The CPA has been and will continue to be concerned and involved. So are the CMA (Task Force), provincial governments, provincial associations, colleges, etc.

Une liste d’épicerie (a grocery list) concerning human resources (psychiatrists):

  • Numbers

  • Distribution or maldistribution

  • Admissions in psychiatric residency programs

  • Distribution between specialties

  • Distribution between specialties and family physicians

  • How do we attract medical students to psychiatry?

  • Survival of university department programs

  • Le corps professoral (teachers)

  • Changing demography: male–female

  • Changing lifestyle of psychiatrists

  • CPD: How do psychiatrist keep up with knowledge?

  • Dissemination of information

  • Clinical practice guidelines

  • Development and quality criteria

  • Dissemination and implementation criteria

  • Monitoring results

  • Remuneration

  • Retirement

In summary, and to quote from “Human Resource Planning for Psychiatry in Canada: A Background Paper” (3):

  • There is a shortage and maldistribution of psychiatrists in Canada. No area is exempt.

  • The 1:8400 ratio can only be considered an historical reference point and no longer reflects contemporary realities. The ratio should be replaced and new algorithms developed reflecting diverse realities. The ratio will not be the same in all instances.

  • The failure to develop a common language with respect to full-time equivalents and other human resource definitions has inhibited adequate planning.

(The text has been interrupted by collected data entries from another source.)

(** Programs that may not return. *)
Definition obind {A B} (m : K (option A)) (k : A -> K (option B)) : K (option B) :=
  r ← m; match r with None => mret None | Some a => k a end.
Definition lift {A} (a : option A) : K (option A) := mret a.
#[local] Notation "'let?' x := m 'in' k" := (obind m (fun x => k)) (at level 10, x pattern, m at level 200, k at level 200).

(** [fstat]: the size and whether it is a regular file, if it succeeds. *)
Class FileSizes : Type := { k_fstat : Log -> Z -> option (Z * bool); k_lseek : Log -> Z -> Z }.

Section Blobs.
Context `{NbdKernel} `{FileSizes}.

Definition BlobInstance_Open (rbd : ClusterRBD) (blobid : string) (reply : QueryBlobReply)
    : K (option (Z * BlobInstance * ClusterRBD)) :=
  if String.eqb blobid "" then mret (Some (- EINVAL, mkBlobInstance false false (-1) None, rbd))
  else
    let btestfile := is_test_file blobid in
    let btestmem := String.eqb blobid "testmem" in
    if btestmem then mret (Some (0, mkBlobInstance btestmem btestfile (-1) None, rbd))
    else if btestfile then
      '(fd, errno) ← call (COpen blobid);
      mret (Some (if fd <=? 0 then - errno else 0, mkBlobInstance btestmem btestfile fd None, rbd))
    else
      mret ('(rv, h, rbd) ← ClusterRBD_Open rbd blobid reply;
            Some (if rv <? 0 then rv else 0, mkBlobInstance btestmem btestfile (-1) h, rbd)).

Definition GetBlobSize (rbd : ClusterRBD) (b : BlobInstance) : K (option Z) := fun l =>
  (if btestmem_ b then Some 1073741824
   else if btestfile_ b then
     let by_seek := let es := k_lseek l (fd_ b) in Some (if 0 <? es then es else u64_max) in
     match k_fstat l (fd_ b) with
     | Some (size, regular) => if regular || (0 <? size) then Some (wrap64 size) else by_seek
     | None => by_seek
     end
   else get_blob_size rbd (handle_ b), l).

(** ** The manager *)

(** A server: its socket and its blob; the watch: its blob and the size. *)
Record NBDMgr : Type := mkNBDMgr {
  cyprerbd_ : ClusterRBD;
  socket_pairs_ : list (Z * Z);
  nbd_servers_ : list (Z * BlobInstance);
  nbd_ctrl_ : option NBDController;
  nbd_watch_ctx_ : option (BlobInstance * Z)
}.
(** * Trajectory analysis scripts: canonical action keys, repetition
      counting and episode classification

    A shallow embedding of the Python scripts of the repository
    (repeated_actions.py, summary.py, count_episodes.py,
    find_short_losses.py, check_all_early_terminations.py,
    investigate_end_condition.py, analyze_jsonl.py, json_to_csv.py) and
    the properties of their specification.  Each script has a module of its name holding its
    functions; the properties follow the modules.

    Conventions of the embedding:
    - a Python [int] is a [Z]; a finite Python [float] is the rational
      number it denotes (a [Q]); comparisons between numbers are exact in
      Python and are exact here.  The non-finite floats that Python's
      decoder accepts as an extension (NaN, Infinity) are not JSON and are
      outside the model;
    - a Python [str] is a [string], one [ascii] per character, ordered by
      character code as Python orders by code point;
    - a Python [dict] is the list of its items in insertion order; its keys
      are unique ([dict_wf]);
    - an expression that can raise returns a [result]; a statement runs
      in the monad [M], which threads the script's variables and the
      printed output and keeps both when an exception is raised;
    - a path is a string in the form pathlib prints it; the file system
      is a partial map from paths to files, a file being its lines as
      [json.loads] reads them.  The input is the one of the
      specification: a path that exists names a readable UTF-8 text
      file.  A directory, or a file that cannot be read or decoded, on
      which [open] or the iteration over the lines raises another error
      than FileNotFoundError, is outside the model; so is a line on which
      [json.loads] raises another error than JSONDecodeError (ValueError
      for an integer of more than 4300 digits, RecursionError for values
      nested beyond the interpreter's limit). *)

From Stdlib Require Import List Bool Arith ZArith QArith Lia.
From Stdlib Require Import Ascii String.
From Stdlib Require Import Permutation Sorted.
Import ListNotations.

#[local] Set Warnings "-register-all".

Local Open Scope string_scope.
Local Open Scope list_scope.
Local Open Scope Z_scope.

(** ** Python values *)

Module Py.

(** [None], [bool], [int], [float] and [str]: the values json.loads
    produces for null, true/false, numbers and strings. *)
Inductive prim : Type :=
| PNone
| PBool (b : bool)
| PInt (z : Z)
| PFloat (q : Q)
| PStr (s : string).

(** A parsed JSON value: a primitive, a [list], or a [dict] given by its
    items in insertion order. *)
Inductive json : Type :=
| JPrim (p : prim)
| JList (items : list json)
| JDict (items : list (string * json)).

(** A hashable Python value as make_hashable builds them: a primitive or
    a [tuple]. *)
Inductive key : Type :=
| KPrim (p : prim)
| KTuple (items : list key).

Definition JNone : json := JPrim PNone.
Definition JBool (b : bool) : json := JPrim (PBool b).
Definition JInt (z : Z) : json := JPrim (PInt z).
Definition JFloat (q : Q) : json := JPrim (PFloat q).
Definition JStr (s : string) : json := JPrim (PStr s).

(** The numeric value of a number; [bool] is a subclass of [int] with
    [True == 1] and [False == 0]. *)
Definition num_val (p : prim) : option Q :=
  match p with
  | PBool b => Some (if b then 1%Q else 0%Q)
  | PInt z => Some (inject_Z z)
  | PFloat q => Some q
  | PNone | PStr _ => None
  end.

(** Python's [==] on primitives: numbers compare by value across [bool],
    [int] and [float]; [None] equals only [None]; strings compare by
    content. *)
Definition prim_eq (p1 p2 : prim) : bool :=
  match num_val p1, num_val p2 with
  | Some a, Some b => Qeq_bool a b
  | None, None =>
      match p1, p2 with
      | PNone, PNone => true
      | PStr s, PStr t => String.eqb s t
      | _, _ => false
      end
  | _, _ => false
  end.
Lemma compliance_bounds (ind : string) (df_filtered : DataFrame) (col : list Cell) :
  getitem ind df_filtered = inr col ->
  exists rate : Q,
    compliance ind df_filtered = inr rate /\ (0 <= rate)%Q /\ (rate <= 100)%Q.
Proof.
  intros Hcol. unfold compliance. rewrite Hcol.
  rewrite (sum_bool_decide (fun c => c = Str "OK") (fun c => cell_eq_str c "OK"))
    by (intros c; apply cell_eq_str_decide).
  rewrite (sum_bool_decide (fun c => ~ (c = NaN \/ c = NaT)) notna)
    by (intros c; apply notna_decide).
  fold (ok_count col) (present_count col).
  pose proof (ok_count_le_present col) as Hle.
  eexists. split; [reflexivity|].
  destruct (Z.ltb_spec 0 (Z.of_nat (present_count col))) as [Hpos|Hzero].
  - assert (0 < inject_Z (Z.of_nat (present_count col)))%Q as Hq
        by (unfold Qlt; cbn; lia).
    assert (0 <= inject_Z (Z.of_nat (ok_count col))
                 / inject_Z (Z.of_nat (present_count col)))%Q as Hlo.
    { apply Qle_shift_div_l; [exact Hq|]. unfold Qle. cbn. lia. }
    assert (inject_Z (Z.of_nat (ok_count col))
            / inject_Z (Z.of_nat (present_count col)) <= 1)%Q as Hhi.
    { apply Qle_shift_div_r; [exact Hq|]. unfold Qle. cbn. lia. }
    split; lra.
  - split; lra.
Qed.

(** On a frame that has the five practice columns, the loop building
    [compliance_data] yields one rate per practice, in the order A to E. *)
Lemma compliance_data_complete (df_filtered : DataFrame) :
  (forall ind, ind ∈ indicadores -> exists col, getitem ind df_filtered = inr col) ->
  exists rates,
    compliance_data indicadores df_filtered = inr rates
    /\ map fst rates = indicadores.
Proof.
  generalize indicadores as inds. induction inds as [|ind inds IH]; intros Hcols.
  - exists []. split; reflexivity.
  - destruct (Hcols ind) as [col Hcol]; [apply list_elem_of_here|].
    destruct (compliance_bounds ind df_filtered col Hcol) as (rate & Hrate & _).
    destruct IH as (rates & Hrates & Hfst).
    { intros ind' Hin. apply Hcols. apply list_elem_of_further. exact Hin. }
    exists ((ind, rate) :: rates). cbn [compliance_data]. rewrite Hrate, Hrates.
    split; [reflexivity|]. cbn. rewrite Hfst. reflexivity.
Qed.
(** The dict appended to the history for an ended session. *)
Definition ended_record (ended_ts container : string) (sess : Session) : json :=
  JObj (<["ended_ts" := JStr ended_ts]>
       (<["src" := JStr (src_ip sess)]>
       (<["sport" := JInt (src_port sess)]>
       (<["dst" := JStr (dst_ip sess)]>
       (<["dport" := JInt (dst_port sess)]>
       (<["state" := JStr (state sess)]>
       (<["duration_s" := JInt (duration_s sess)]>
       (<["container" := JStr container]> ∅)))))))).

(** The records of [for sess in ended], the [i]-th stamped with the
    [i]-th wall-clock reading of the pass. *)
Definition ended_records (wall : nat -> string) (a : App) (ended : list Session)
  : list json :=
  imap (fun i sess =>
          ended_record (wall i) (container_for_port a (dst_port sess)) sess)
       ended.

(** The sort key [x.get("duration_s", 0)]. *)
Definition duration_key (x : json) : result json :=
  dict_get x "duration_s" (JInt 0).

(** The numbers among JSON values, as Python compares them. *)
Definition numeric (k : json) : option Q :=
  match k with
  | JInt z => Some (inject_Z z)
  | JBool b => Some (if b then 1%Q else 0%Q)
  | JFloat q => Some q
  | _ => None
  end.

(** Stable insertion for a descending order: [x] goes before the first
    element whose key is not greater than its own. *)
Fixpoint insert_desc {A : Type} (kx : Q) (x : A) (l : list (Q * A)) : list (Q * A) :=
  match l with
  | [] => [(kx, x)]
  | (ky, y) :: l' =>
      if Qle_bool ky kx then (kx, x) :: (ky, y) :: l'
      else (ky, y) :: insert_desc kx x l'
  end.

Fixpoint sort_desc {A : Type} (l : list (Q * A)) : list (Q * A) :=
  match l with
  | [] => []
  | (kx, x) :: l' => insert_desc kx x (sort_desc l')
  end.

Definition numeric_key (k : json) : result Q :=
  match numeric k with
  | Some q => Ok q
  | None => Raise TypeError
  end.

(** [hist.sort(key=lambda x: x.get("duration_s", 0), reverse=True)]:
    the keys are taken from every element first; a list of fewer than
    two elements is not compared; numbers are ordered by value, the sort
    is stable. Keys that are not numbers raise [TypeError] when they
    are compared (Python also orders strings among themselves and lists
    among themselves; such histories are outside this embedding). *)
Definition sort_history (hist : list json) : result (list json) :=
  keys ← mapM duration_key hist;
  match hist with
  | [] | [_] => Ok hist
  | _ =>
      nums ← mapM numeric_key keys;
      Ok (snd <$> sort_desc (zip nums hist))
  end.

(** [l[:n]] *)
Definition slice_to {A : Type} (n : Z) (l : list A) : list A :=
  if (0 <=? n)%Z then take (Z.to_nat n) l
  else take (length l - Z.to_nat (- n)) l.

(** [update_sessions]: [rows] is what [read_conntrack_tcp()] returns in
    this call and [wall] the readings of [_now_local().isoformat()]. *)
Definition update_sessions (rows : list Row) (wall : nat -> string)
    (a : App) (watched_ports : list Z) (now : Q)
  : result (App * gmap string Z * list Session) :=
  let watched : gset Z := list_to_set watched_ports in
  p ← visit_rows watched now (mkPass a ∅ ∅) rows;
  let a := pass_app p in
  let '(ended, ss) :=
    expire_loop (seen_keys p) now (grace (args a)) (sessions a) [] (sessions a) in
  let a := with_sessions ss a in
  hist ← py_list (default (JArr []) (stats a !! "ended_history"));
  let hist := (hist ++ ended_records wall a ended)%list in
  hist ← sort_history hist;
  let hist := slice_to (history_n (args a)) hist in
  let a := with_stats (<["ended_history" := JArr hist]> (stats a)) a in
  Ok (a, state_counts p, snd <$> sessions a).

(** ** The main loop

    One iteration of [App.run] refreshes the docker port map, calls
    [update_sessions] and handles at most one key; the loop is a
    sequence of these events. An exception leaves the loop. *)

Inductive event : Type :=
  | Poll (rows : list Row) (wall : nat -> string) (watched_ports : list Z) (now : Q)
  | KeyPrivate
  | KeyAdmin
  | KeyMode
  | KeyReset (disk_ok : bool) (t_now : string)
  | DockerRefresh (port_map : gmap Z string).

Definition step (w : App * stats_file) (e : event) : result (App * stats_file) :=
  let '(a, f) := w in
  match e with
  | Poll rows wall watched_ports now =>
      r ← update_sessions rows wall a watched_ports now;
      Ok (r.1.1, f)
  | KeyPrivate => Ok (toggle_private a, f)
  | KeyAdmin => Ok (toggle_admin a, f)
  | KeyMode => Ok (toggle_mode a, f)
  | KeyReset disk_ok t_now =>
      let '(a, out) := reset_lifetime_hits disk_ok t_now a in
      f ← out; Ok (a, f)
  | DockerRefresh pm =>
      Ok (mkApp (args a) (stats a) (hide_private a) (hide_admin a) (mode a)
                (last_action a) (sessions a) (port_hits_run a) pm, f)
  end.

Fixpoint run (w : App * stats_file) (evs : list event) : result (App * stats_file) :=
  match evs with
  | [] => Ok w
  | e :: evs' => w' ← step w e; run w' evs'
  end.

(** The [now] of the polls of a run, in order. *)
Fixpoint poll_times (evs : list event) : list Q :=
  match evs with
  | [] => []
  | Poll _ _ _ now :: evs' => now :: poll_times evs'
  | _ :: evs' => poll_times evs'
  end.

(** Non-decreasing readings of the clock. *)
Fixpoint ascending (ts : list Q) : Prop :=
  match ts with
  | [] => True
  | t :: ts' => (forall t', In t' ts' -> (t <= t')%Q) /\ ascending ts'
  end.

(** ** Notions the properties are stated with *)

(** A row passes the four filters of the loop. *)
Definition survives (a : App) (watched : gset Z) (r : Row) : bool :=
  bool_decide (row_dport r ∈ watched)
  && negb (hide_private a && _is_private_ipv4 (row_src r))
  && negb (hide_admin a && bool_decide (row_dport r ∈ DEFAULT_EXCLUDE_ADMIN_PORTS))
  && negb (String.eqb (mode a) "EST" && negb (String.eqb (row_state r) "ESTABLISHED")).

Definition survivors (a : App) (watched_ports : list Z) (rows : list Row)
  : list Row :=
  List.filter (survives a (list_to_set watched_ports)) rows.

(** The flow keys observed in a poll. *)
Definition observed_keys (a : App) (watched_ports : list Z) (rows : list Row)
  : gset string :=
  list_to_set (flow_key <$> survivors a watched_ports rows).

(** The keys of the session store. *)
Definition tracked_keys (ss : list (string * Session)) : gset string :=
  list_to_set (ss.*1).

(** The rows that are the first sighting of their key: the key is not
    in [known] and no earlier row of the list carries it. *)
Fixpoint first_sightings (known : gset string) (rows : list Row) : list Row :=
  match rows with
  | [] => []
  | r :: rows' =>
      if bool_decide (flow_key r ∈ known) then first_sightings known rows'
      else r :: first_sightings ({[ flow_key r ]} ∪ known) rows'
  end.

(** How many of [rows] go to [port]. *)
Definition hits_on (port : Z) (rows : list Row) : Z :=
  Z.of_nat (length (List.filter (fun r => Z.eqb (row_dport r) port) rows)).

(** How many first sightings of a poll go to [port]. *)
Definition new_on_port (a : App) (watched_ports : list Z) (rows : list Row)
    (port : Z) : Z :=
  hits_on port (first_sightings (tracked_keys (sessions a))
                                (survivors a watched_ports rows)).

(** The value of a counter that may be missing. *)
Definition run_hits (m : gmap Z Z) (port : Z) : Z := default 0 (m !! port).

(** [x >= g] and [x < g] for a number [x] and a [float] [g], as
    propositions: neither holds of NaN. *)
Definition float_ge (x : Q) (g : pyfloat) : Prop :=
  match g with
  | Num q => (q <= x)%Q
  | NegInf => True
  | PosInf | NaN => False
  end.

Definition float_lt (x : Q) (g : pyfloat) : Prop :=
  match g with
  | Num q => (x < q)%Q
  | PosInf => True
  | NegInf | NaN => False
  end.

(** The container shown for a port: the name the docker port map has
    for it, and ["unmapped"] when it has none or an empty one. *)
Definition container_label (a : App) (port : Z) (c : string) : Prop :=
  (docker_port_map a !! port = Some c /\ c <> "")
  \/ (c = "unmapped"
      /\ (docker_port_map a !! port = None
          \/ docker_port_map a !! port = Some "")).

(** [x] is the history record of the ended session [s]: a dict of
    exactly eight keys that carries the endpoints and the last state
    of [s], the whole seconds from its first to its last sighting
    (none when negative), the container of its port and a reading of
    the wall clock. *)
Definition record_of (wall : nat -> string) (a : App) (s : Session) (x : json)
  : Prop :=
  exists (m : gmap string json) (i : nat) (c : string),
    x = JObj m
    /\ dom m = ({[ "ended_ts"; "src"; "sport"; "dst"; "dport"; "state";
                   "duration_s"; "container" ]} : gset string)
    /\ m !! "ended_ts" = Some (JStr (wall i))
    /\ m !! "src" = Some (JStr (src_ip s))
    /\ m !! "sport" = Some (JInt (src_port s))
    /\ m !! "dst" = Some (JStr (dst_ip s))
    /\ m !! "dport" = Some (JInt (dst_port s))
    /\ m !! "state" = Some (JStr (state s))
    /\ m !! "duration_s" =
         Some (JInt (Z.max 0 (Qfloor (last_seen s - first_seen s))))
    /\ m !! "container" = Some (JStr c)
    /\ container_label a (dst_port s) c.
Lemma organize_files_records data_path filenames done data nested
    data' nested' :
  Py.foldM (organize_file world data_path) (data, nested) filenames =
  Ok (data', nested') ->
  records_from world data_path done data ->
  records_from world data_path (done ++ filenames) data'.
Proof.
  revert done data nested.
  induction filenames as [|filename filenames IH]; intros done data nested.
  - cbn. intros [= <- <-]. rewrite app_nil_r. auto.
  - cbn [Py.foldM]. intros Hfold Hrec.
    destruct (organize_file world data_path (data, nested) filename)
      as [[data1 nested1]|] eqn:Hstep; [|discriminate].
    cbn [mbind Py.result_bind Py.bind] in Hfold.
    change (filename :: filenames) with ([filename] ++ filenames)%list.
    rewrite app_assoc. eapply IH; [exact Hfold|].
    eapply organize_file_records; eauto.
Qed.

(** X16. What a scan stores.  Every record holds its own key under
    ["key"]; every other entry of a record comes from a file of the
    directory whose name parses to the key of the record and names the
    component: a loader of that file, normalised by 255 for ["color"], by
    1000 for ["depth"] and not at all for ["label"], or the unpickled
    contents of the file for ["meta"]. *)
Theorem scanned_records_come_from_files (data_path : string)
    (data : Flat) (nested : Nested) :
  organize_data world data_path = Ok (data, nested) ->
  exists filenames,
    listdir world data_path = Ok filenames /\
    records_from world data_path filenames data.
Proof.
  unfold organize_data.
  destruct (listdir world data_path) as [filenames|]; [|discriminate].
  cbn [mbind Py.result_bind Py.bind]. intros Hfold.
  exists filenames. split; [reflexivity|].
  apply (organize_files_records data_path filenames [] ∅ ∅ data nested Hfold).
  intros key sample. rewrite lookup_empty. discriminate.
Qed.

(** [__init__] lists the keys of the flat mapping, each once. *)
Lemma init_keylist data_path models_path spd (pd : PoseData Pickled Cell) :
  __init__ world data_path models_path spd = Ok pd ->
  keylist pd = (map_to_list (data pd)).*1.
Proof.
  unfold __init__. intros Hinit.
  match type of Hinit with
  | (?c ≫= _) = _ => destruct c as [[[objs d] n]|]; [|discriminate]
  end.
  cbn [mbind Py.result_bind Py.bind] in Hinit.
  injection Hinit as <-. reflexivity.
Qed.
Lemma broadcast_column (f : R -> R -> R) (A : mat) (v : vec) (r c : nat) :
  shape_is A r c = true -> List.length v = r -> (1 <= c)%nat ->
  broadcast f A (reshape_column v)
  = inr (tabulate r c (fun i j => f (entry A i j) (nth i v 0))).
Proof.
  intros HA Hv Hc. pose proof (shape_reshape_column v) as HB. rewrite Hv in HB.
  unfold broadcast.
  rewrite (shape_rows _ _ _ HA), (shape_rows _ _ _ HB).
  destruct r as [| r'].
  - apply shape_is_spec in HA as [HA _]. destruct A; [| discriminate].
    destruct v; [| discriminate]. reflexivity.
  - rewrite (shape_cols _ _ _ HA), (shape_cols _ _ _ HB) by lia.
    assert (Hdim : broadcast_dim c 1 = Some c).
    { unfold broadcast_dim. destruct (Nat.eqb_spec c 1); [now subst | reflexivity]. }
    rewrite Hdim. unfold broadcast_dim. rewrite Nat.eqb_refl. f_equal.
    apply tabulate_ext. intros i j Hi Hj.
    assert (Hi' : stretch (S r') i = i).
    { unfold stretch. destruct (Nat.eqb_spec (S r') 1); lia. }
    assert (Hj' : stretch c j = j).
    { unfold stretch. destruct (Nat.eqb_spec c 1); lia. }
    rewrite Hi', Hj'. cbn [stretch Nat.eqb]. now rewrite entry_reshape_column.
Qed.

Lemma nth_map_const {A : Type} (k d : R) (l : list A) (i : nat) :
  (i < List.length l)%nat -> nth i (map (fun _ => k) l) d = k.
Proof.
  revert i. induction l as [| a l IH]; intros [| i] Hi; cbn in *; try lia; auto.
  apply IH. lia.
Qed.
Lemma SameClosure_loadTodos remote user :
  Maintains SameClosure (loadTodos remote user).
Proof.
  apply (Maintains_loadTodos _ SameClosure_refl SameClosure_trans);
    [apply SameClosure_showError | |]; intros ?; primitive.
Qed.

(** X6. [handleToggleAllTodos] is re-created only when [selectedTodoIds]
    changes. So reload, add and remove, which may replace the list, leave
    the handler closing over the list it had; toggle, toggleAll and rename
    end by storing new selected ids, after which the handler closes over
    the current list, and the next toggleAll sends exactly the updates that
    this list calls for. *)
Theorem toggleAll_closure_refresh
    (remote : RemoteStore) (user currentUser : option User.t) (w : World) :
  (forall op,
     (op = Reload \/ op = Add \/ exists id, op = Remove id) ->
     toggleAllTodos (exec (perform remote user currentUser op) w)
     = toggleAllTodos w)
  /\ (forall op,
        ((exists id completed, op = Toggle id completed)
         \/ op = ToggleAll
         \/ exists id title, op = Rename id title) ->
        let w' := exec (perform remote user currentUser op) w in
        toggleAllTodos w' = todos (st w')
        /\ updatesIssued (handleToggleAllTodos remote user) w'
           = toggleAllUpdates (todos (st w'))).
Proof.
  assert (S := SameClosure_showError).
  assert (L := SameClosure_loadTodos remote user).
  split.
  - intros op [->|[->|[id ->]]]; simpl.
    + exact (L w).
    + apply (Maintains_add _ SameClosure_refl SameClosure_trans
               remote user currentUser S L);
        intros; primitive.
    + unfold handleDeleteTodo.
      revert w. steps SameClosure_refl SameClosure_trans ltac:(auto);
        primitive.
  - assert (F : forall op,
               ((exists id completed, op = Toggle id completed)
                \/ op = ToggleAll
                \/ exists id title, op = Rename id title) ->
               toggleAllTodos (exec (perform remote user currentUser op) w)
               = todos (st (exec (perform remote user currentUser op) w))).
    { intros op H.
      assert (E : exists f w1,
                 exec (perform remote user currentUser op) w
                 = exec (setSelectedTodoIds f) w1).
      { destruct H as [[id [completed ->]]|[->|[id [title ->]]]];
          unfold exec; simpl perform.
        - unfold handleToggleTodo, tryCatch. unfold bind at 1. simpl.
          unfold bind at 1.
          destruct (updateTodo remote id _ _) as [[t|] w1];
            [|do 2 eexists; reflexivity].
          unfold bind at 1.
          destruct (loadTodos remote user w1) as [[[]|] w2];
            do 2 eexists; reflexivity.
        - unfold handleToggleAllTodos, toggleAllOf, tryCatch. unfold bind at 1.
          destruct (promiseAll _ w) as [[[]|] w1];
            [|do 2 eexists; reflexivity].
          unfold bind at 1.
          destruct (loadTodos remote user w1) as [[[]|] w2];
            do 2 eexists; reflexivity.
        - unfold handleChangeTodoTitle, tryCatch. unfold bind at 1. simpl.
          unfold bind at 1.
          destruct (updateTodo remote id _ _) as [[t|] w1];
            [|do 2 eexists; reflexivity].
          unfold bind at 1.
          destruct (loadTodos remote user w1) as [[[]|] w2];
            do 2 eexists; reflexivity. }
      destruct E as [f [w1 E]]. rewrite E. reflexivity. }
    intros op H w'. split; [exact (F op H)|].
    change (updatesIssued (handleToggleAllTodos remote user) w')
      with (updatesIssued (toggleAllOf remote user (toggleAllTodos w')) w').
    unfold w'. rewrite (F op H). apply toggleAllOf_run.
Qed.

  • Population trends and burden of illness factors predict increasing demand.

  • Increasing knowledge and diversity of subspecialty practice predicts greater physician need.

  • Alternative health care delivery models, like shared care, will alter roles, increase surveillance, and have complex but yet-unknown impacts on human resource requirements.

  • As practice complexity increases and the responsibility and roles of psychiatrists change, practice profiles will evolve, impacting population-based ratios.

  • Practice profile changes suggest that retiring psychiatrists will need to be replaced by a ratio greater than 1:1.

  • Geographic maldistribution begins prior to residency and may be perpetuated by the training experience.

  • Health care reorganization has changed workload patterns, demands, and complexity, resulting in increased psychiatric human resource need.

  • Third-party opportunities are increasing and compete with public systems.